For reasons I have never understood, characters from the world of animated cartoons inhabit a separate world than when they’re in comic books and strips. In the Bugs Bunny strip, appearances by Petunia and Cicero Pig were not uncommon long after they vanished from the screen. Sylvester spoke with a modified Cockney accent. And the H-B strips were no different. In the Flintstones panels, Pebbles, Dino and even Baby Puss (he’s the cat that stayed up for the night, as the theme song told us) communicated via thought balloons. In the Yogi strip, Ranger Smith had a wife and a kid. The Smiths had first names, too, Bill and Vi—the same name as a certain Mr. and Mrs. Hanna, incredible as it may seem. It’s unfortunate Huck, Mr. Jinks and the rest didn’t make appearances (at least, they haven’t in the strips I’ve looked at), especially considering the delightful interplay they had in the ‘between-cartoons’ on the original Huck show.

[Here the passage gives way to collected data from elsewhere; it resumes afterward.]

(** The outer loop, [while idx < len(predictions)]. *)
Fixpoint scan_loop (fuel : nat) (predictions dev_mask : list Z)
    (idx : nat) (t : tags) : outcome tags :=
  match fuel with
  | O => OutOfFuel
  | S fuel' =>
      if (idx <? length predictions)%nat then
        m <- getitem dev_mask idx ;;
        if m =? 0 then scan_loop fuel' predictions dev_mask (idx + 1) t
        else
          p <- getitem predictions idx ;;
          if p =? O_TAG then scan_loop fuel' predictions dev_mask (idx + 1) t
          else if p =? B_PER then
            len <- count_inside predictions I_PER idx ;;
            scan_loop fuel' predictions dev_mask (idx + (len + 1))
              (append_per t (idx, len))
          else if p =? B_ORG then
            len <- count_inside predictions I_ORG idx ;;
            scan_loop fuel' predictions dev_mask (idx + (len + 1))
              (append_org t (idx, len))
          else if p =? B_LOC then
            len <- count_inside predictions I_LOC idx ;;
            scan_loop fuel' predictions dev_mask (idx + (len + 1))
              (append_loc t (idx, len))
          else scan_loop fuel' predictions dev_mask (idx + 1) t
      else Returns t
  end.

Definition find_all_tags (predictions dev_mask : list Z) : outcome tags :=
  scan_loop (S (length predictions)) predictions dev_mask 0 empty_tags.

(** ** [precision], [recall], [compute_f1] *)

(** The condition of lines 81 and 95:
    [(predictions[s:s+l+1] == dev_labels[s:s+l+1]).all()]. *)
Definition span_matches (predictions dev_labels : list Z) (res : span)
    : outcome bool :=
  eq_all (slice predictions (fst res) (fst res + snd res + 1))
         (slice dev_labels (fst res) (fst res + snd res + 1)).

(** [for res in result[tag_name]: pre.append(1 or 0)] *)
Fixpoint score_spans (predictions dev_labels : list Z) (spans : list span)
    (pre : list Z) : outcome (list Z) :=
  match spans with
  | [] => Returns pre
  | res :: rest =>
      b <- span_matches predictions dev_labels res ;;
      score_spans predictions dev_labels rest
        (pre ++ [if b : bool then 1 else 0])
  end.

(** [for tag_name in result: ...] followed by the final ratio. *)
Definition score_tags (predictions dev_labels : list Z) (result : tags)
    : outcome Q :=
  pre <- score_spans predictions dev_labels (per result) [] ;;
  pre <- score_spans predictions dev_labels (loc result) pre ;;
  pre <- score_spans predictions dev_labels (org result) pre ;;
  if (length pre =? 0)%nat then Returns 0%Q
  else truediv (inject_Z (sum pre)) (inject_Z (Z.of_nat (length pre))).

I’ve picked the years between the mid-60s and mid-70s. There weren’t Christmas themes in the comics each year, so that’s why some years are missing.

It’s unfortunate not only that these are scans of black and white photocopies of newspapers but they’re all missing the top row of panels. I went through at least six different newspapers to try to get the best quality and all of them had only two rows of panels, a space-saving move by newspapers. If they only had a ‘click to enlarge’ function in newspapers like this blog does to save space but allow you to see everything. You’ll note the first Yogi cartoon bases its end gag around an organisation that Hanna was involved in through his lifetime.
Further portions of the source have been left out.